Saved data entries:
::::::

(** What a successful load changes. *)
Lemma load_exact p id range t tr : pager_wf p → resident p !! id = None → catalog p !! id = Some range → (vram_used_bytes p + br_len range ≤ U64_MAX)%Z →
  fetch (transport p) (br_offset range) (br_len range) = (Ok t, tr) →
  ∃ p', load_weight p id range = (Ok tt, p') ∧ pager_wf p' ∧ resident p' = <[id := mkResident t (br_len range)]> (resident p) ∧
    lru p' = lru p ++ [id] ∧ catalog p' = catalog p ∧ pager_config p' = pager_config p ∧ vram_used_bytes p' = (vram_used_bytes p + br_len range)%Z.
Proof.
  intros Hwf Hnone Hcat Hmax Hf. pose proof (used_nonneg p Hwf) as H0. destruct Hwf as ([Hnd Hq Hb Hu] & Hbud & Hlen). pose proof (Hlen _ _ Hcat).
  unfold load_weight. rewrite Hf. eexists. split; [done|]. unfold saturating_add. cbn [with_transport with_residency lru resident vram_used_bytes catalog pager_config]. rewrite Z.min_r by lia.
  split; [|done]. split; [|split; [exact Hbud|exact Hlen]].
  assert (id ∉ lru p) as Hnot. { intros Hin%Hq. rewrite Hnone in Hin. by destruct Hin. }
  split; cbn [with_transport with_residency lru resident vram_used_bytes].
  - apply NoDup_app. split_and!; [done|intros x Hx ->%list_elem_of_singleton; done|apply NoDup_singleton].
  - intros id'. rewrite elem_of_app, list_elem_of_singleton, Hq. destruct (decide (id' = id)) as [->|Hne]; [rewrite lookup_insert_eq; split; [by eexists|by right]|].
    rewrite lookup_insert_ne by done. tauto.
  - intros id' x Hx. apply lookup_insert_Some in Hx as [[-> <-]|[_ Hx]]; [done|by eapply Hb].
  - rewrite held_bytes_app, held_one. unfold bytes_at. rewrite lookup_insert_eq. cbn [bytes].
    rewrite (held_ext _ (resident p) (lru p)); [lia|].
    intros id' Hid'. rewrite lookup_insert_ne; [done|]. by intros ->.
Qed.

(** Requesting one more weight of a working set that fits: nothing of it is evicted. *)
Lemma ensure_exact p id range cold hot freed : pager_wf p → lru p = cold ++ hot → id ∉ hot → catalog p !! id = Some range →
  (∀ x, resident p !! id = Some x → bytes x = br_len range) →
  (held_bytes (resident p) hot + br_len range ≤ vram_budget_bytes (pager_config p))%Z → (vram_used_bytes p + br_len range ≤ U64_MAX)%Z →
  (∀ tr off len, ∃ t tr', fetch tr off len = (Ok t, tr')) →
  ∃ p' freed' cold' x, ensure_resident p id freed = (Ok tt, p', freed') ∧ pager_wf p' ∧ lru p' = cold' ++ hot ++ [id] ∧
    resident p' !! id = Some x ∧ bytes x = br_len range ∧ (∀ j, j ∈ hot → resident p' !! j = resident p !! j) ∧
    (∀ j, j ≠ id → resident p' !! j = None ∨ resident p' !! j = resident p !! j) ∧
    catalog p' = catalog p ∧ pager_config p' = pager_config p ∧ (vram_used_bytes p' ≤ vram_used_bytes p + br_len range)%Z ∧
    (vram_used_bytes p' ≤ Z.max (vram_used_bytes p) (vram_budget_bytes (pager_config p)))%Z.
Proof.
  intros Hwf Hq Hnot Hcat Hsize Hfit Hmax Hfetch. pose proof (used_nonneg p Hwf) as H0. unfold ensure_resident, is_resident.
  assert (0 ≤ br_len range)%Z as Hlen by (destruct Hwf as (_ & _ & Hl); by eapply Hl). case_bool_decide as Hres.
  - destruct Hres as [x Hx]. assert (id ∈ cold) as Hin.
    { pose proof (rw_queue _ _ _ (proj1 Hwf) id) as [_ Hin]. specialize (Hin ltac:(by eexists)). rewrite Hq in Hin. apply elem_of_app in Hin as [?|?]; done. }
    assert (id ∈ lru p) as Hin' by (rewrite Hq; apply elem_of_app; by left). pose proof (touch_lru_wf p id Hwf Hin') as Hwf'.
    destruct (touch_exact p id cold hot Hq Hin Hnot) as (cold' & Ht & _). rewrite Ht in *. eexists _, freed, cold', x. split; [done|]. cbn. split_and!; auto; lia.
  - assert (resident p !! id = None) as Hnone by (destruct (resident p !! id); [by destruct Hres|done]). rewrite Hcat.
    destruct Hwf as (Hw & Hbud & Hl). set (budget := vram_budget_bytes (pager_config p)) in *.
    pose proof (held_nonneg _ hot (rw_bytes _ _ _ Hw)) as Hh0. assert (would_fit (H := H) p (br_len range) = Ok tt) as Hfits.
    { unfold would_fit, err_if. fold budget. rewrite Z.gtb_ltb, (proj2 (Z.ltb_ge _ _)) by lia. by rewrite andb_false_r. }
    rewrite Hfits. unfold saturating_add. rewrite Z.min_r by lia. set (full := negb _ && _).
    assert (∃ p1 freed1 cold1, (if full then evict_lru_until p (br_len range) freed else (Ok tt, p, freed)) = (Ok tt, p1, freed1) ∧ pager_wf p1 ∧ lru p1 = cold1 ++ hot ∧
      (∀ j, j ∈ hot → resident p1 !! j = resident p !! j) ∧ (∀ j, resident p1 !! j = None ∨ resident p1 !! j = resident p !! j) ∧
      catalog p1 = catalog p ∧ pager_config p1 = pager_config p ∧ (vram_used_bytes p1 ≤ vram_used_bytes p)%Z ∧ (vram_used_bytes p1 + br_len range ≤ budget)%Z) as (p1 & freed1 & cold1 & -> & Hwf1 & Hq1 & Hhot1 & Hany1 & Hcat1 & Hcfg1 & Hu1 & Hb1).
    { unfold full. case_bool_decide as Hun; cbn [negb andb]; [exists p, freed, cold; split_and!; try done; auto; lia|].
      rewrite Z.gtb_ltb. destruct (Z.ltb_spec budget (vram_used_bytes p + br_len range)); [|exists p, freed, cold; split_and!; try done; auto; lia].
      unfold evict_lru_until. rewrite Hfits. unfold saturating_sub. fold budget. rewrite Z.max_r by lia.
      destruct (evict_loop_exact (H := H) (br_len range) (budget - br_len range) budget (lru p) (resident p) (vram_used_bytes p) freed Hw ltac:(lia))
        as (k & r' & freed' & -> & Hw' & Hle & Hless & Hin & Hany & Hmin).
      assert (k ≤ length cold) as Hk.
      { destruct Hmin as [->|[Hm Hkl]]; [lia|]. destruct (decide (k ≤ length cold)); [done|]. exfalso. rewrite Hq, drop_app_ge in Hm by lia.
        rewrite <- (take_drop (k - 1 - length cold) hot), held_bytes_app in Hfit. pose proof (held_nonneg _ (take (k - 1 - length cold) hot) (rw_bytes _ _ _ Hw)). lia. }
      rewrite Hq, drop_app_le in * by lia. eexists _, freed', (drop k cold). split; [done|]. cbn. split_and!; try done.
      - intros j Hj. apply Hin. apply elem_of_app. by right.
      - lia. }
    destruct (Hfetch (transport p1) (br_offset range) (br_len range)) as (t & tr & Hf).
    destruct (load_exact p1 id range t tr Hwf1) as (p2 & -> & Hwf2 & Hr2 & Hl2 & Hc2 & Hg2 & Hu2); [destruct (Hany1 id) as [?| ->]; done|by rewrite Hcat1|lia|done|].
    exists p2, freed1, cold1, (mkResident t (br_len range)). rewrite Hr2, Hl2, Hq1, Hc2, Hg2, Hu2, lookup_insert_eq, <- app_assoc. split_and!; try done; try lia.
    + intros j Hj. rewrite lookup_insert_ne; [by apply Hhot1|]. intros ->. done.
    + intros j Hj. rewrite lookup_insert_ne by done. apply Hany1.
Qed.

(** Requests one after the other. *)
Fixpoint ensure_all p (ids : list WeightId) (freed : list Z) : result (WeightPagerError H) unit * WeightPager Tr * list Z :=
  match ids with
  | [] => (Ok tt, p, freed)
  | id :: ids =>
      match ensure_resident p id freed with
      | (Ok _, p, freed) => ensure_all p ids freed
      | failed => failed
      end
  end.

Definition set_bytes p (ids : list WeightId) : Z := foldr (λ id s, default 0 (br_len <$> catalog p !! id) + s)%Z 0%Z ids.

Lemma ensure_all_hot ids : ∀ p cold hot freed, pager_wf p → lru p = cold ++ hot → NoDup ids → (∀ id, id ∈ ids → id ∉ hot) →
  (∀ id, id ∈ ids → ∃ range, catalog p !! id = Some range ∧ ∀ x, resident p !! id = Some x → bytes x = br_len range) →
  (held_bytes (resident p) hot + set_bytes p ids ≤ vram_budget_bytes (pager_config p))%Z → (vram_used_bytes p + set_bytes p ids ≤ U64_MAX)%Z →
  (∀ tr off len, ∃ t tr', fetch tr off len = (Ok t, tr')) →
  ∃ p' freed' cold', ensure_all p ids freed = (Ok tt, p', freed') ∧ pager_wf p' ∧ lru p' = cold' ++ hot ++ ids ∧
    (vram_used_bytes p' ≤ Z.max (vram_used_bytes p) (vram_budget_bytes (pager_config p)))%Z.
Proof.
  induction ids as [|id ids IH]; intros p cold hot freed Hwf Hq Hnd Hnot Hreg Hfit Hmax Hfetch; cbn [ensure_all].
  { exists p, freed, cold. rewrite app_nil_r. split_and!; try done. lia. }
  apply NoDup_cons in Hnd as [Hni Hnd]. destruct (Hreg id ltac:(left)) as (range & Hcat & Hsize). cbn in Hfit, Hmax. rewrite Hcat in Hfit, Hmax. cbn in Hfit, Hmax. fold (set_bytes p ids) in Hfit, Hmax.
  assert (0 ≤ set_bytes p ids)%Z as Hs0.
  { clear - Hwf Hreg. assert (∀ id', id' ∈ ids → ∃ range, catalog p !! id' = Some range) as Hr by (intros id' Hin; destruct (Hreg id' ltac:(by right)) as (r & ? & _); by exists r). clear Hreg.
    destruct Hwf as (_ & _ & Hl). induction ids as [|a ids IHs]; cbn; [done|]. fold (set_bytes p ids). destruct (Hr a ltac:(left)) as (r & Hr'). rewrite Hr'. cbn.
    apply Hl in Hr'. specialize (IHs ltac:(intros; apply Hr; by right)). lia. }
  destruct (ensure_exact p id range cold hot freed Hwf Hq (Hnot id ltac:(left)) Hcat Hsize ltac:(lia) ltac:(lia) Hfetch)
    as (p1 & freed1 & cold1 & x & -> & Hwf1 & Hq1 & Hx & Hbx & Hhot & Hany & Hc1 & Hg1 & Hu1 & Hub1).
  assert (set_bytes p1 ids = set_bytes p ids) as Hsb by (unfold set_bytes; by rewrite Hc1).
  destruct (IH p1 cold1 (hot ++ [id]) freed1) as (p2 & freed2 & cold2 & -> & Hwf2 & Hq2 & Hub2); try done.
  - intros id' Hin. rewrite elem_of_app, list_elem_of_singleton. intros [?| ->]; [by apply (Hnot id'); [right|]|done].
  - intros id' Hin. destruct (Hreg id' ltac:(by right)) as (range' & Hcat' & Hsize'). exists range'. rewrite Hc1. split; [done|]. intros y Hy.
    destruct (Hany id') as [E|E]; [by intros ->|congruence|rewrite E in Hy; by apply Hsize'].
  - rewrite held_bytes_app, held_one, Hg1, Hsb. unfold bytes_at. rewrite Hx. rewrite (held_ext _ (resident p) hot Hhot). lia.
  - rewrite Hsb. lia.
  - exists p2, freed2, cold2. split_and!; try done; [by rewrite Hq2, <- app_assoc|]. rewrite Hg1 in Hub2. lia.
Qed.
End Residency.

(** The expert weights a token needs from a layer. *)
Definition expert_ids (layer : Z) (top_indices : list Z) : list WeightId :=
  concat ((λ idx, [Expert layer idx GateUp; Expert layer idx Down]) <$> top_indices).

Lemma elem_of_expert_ids layer idxs id : id ∈ expert_ids layer idxs ↔ ∃ idx, idx ∈ idxs ∧ (id = Expert layer idx GateUp ∨ id = Expert layer idx Down).
Proof.
  unfold expert_ids. rewrite list_elem_of_In, in_concat. split.
  - intros (l & Hl & Hid). apply list_elem_of_In, list_elem_of_fmap in Hl as (idx & -> & Hidx). exists idx. split; [done|]. cbn in Hid. naive_solver.
  - intros (idx & Hidx & Hid). exists [Expert layer idx GateUp; Expert layer idx Down]. split; [apply list_elem_of_In, list_elem_of_fmap; by exists idx|]. cbn. naive_solver.
Qed.

Lemma NoDup_expert_ids layer idxs : NoDup idxs → NoDup (expert_ids layer idxs).
Proof.
  induction 1 as [|idx idxs Hni Hnd IH]; [constructor|]. change (expert_ids layer (idx :: idxs)) with ([Expert layer idx GateUp; Expert layer idx Down] ++ expert_ids layer idxs).
  apply NoDup_app. split_and!; [|intros id Hid Hin|done].
  - apply NoDup_cons. split; [rewrite list_elem_of_singleton; discriminate|apply NoDup_singleton].
  - apply elem_of_expert_ids in Hin as (idx' & Hidx' & Hid'). rewrite elem_of_cons, list_elem_of_singleton in Hid. apply Hni. assert (idx = idx') as -> by naive_solver. done.
Qed.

::::::

Please give the number of lines above that contain the string "Hfetch", and nothing more.

4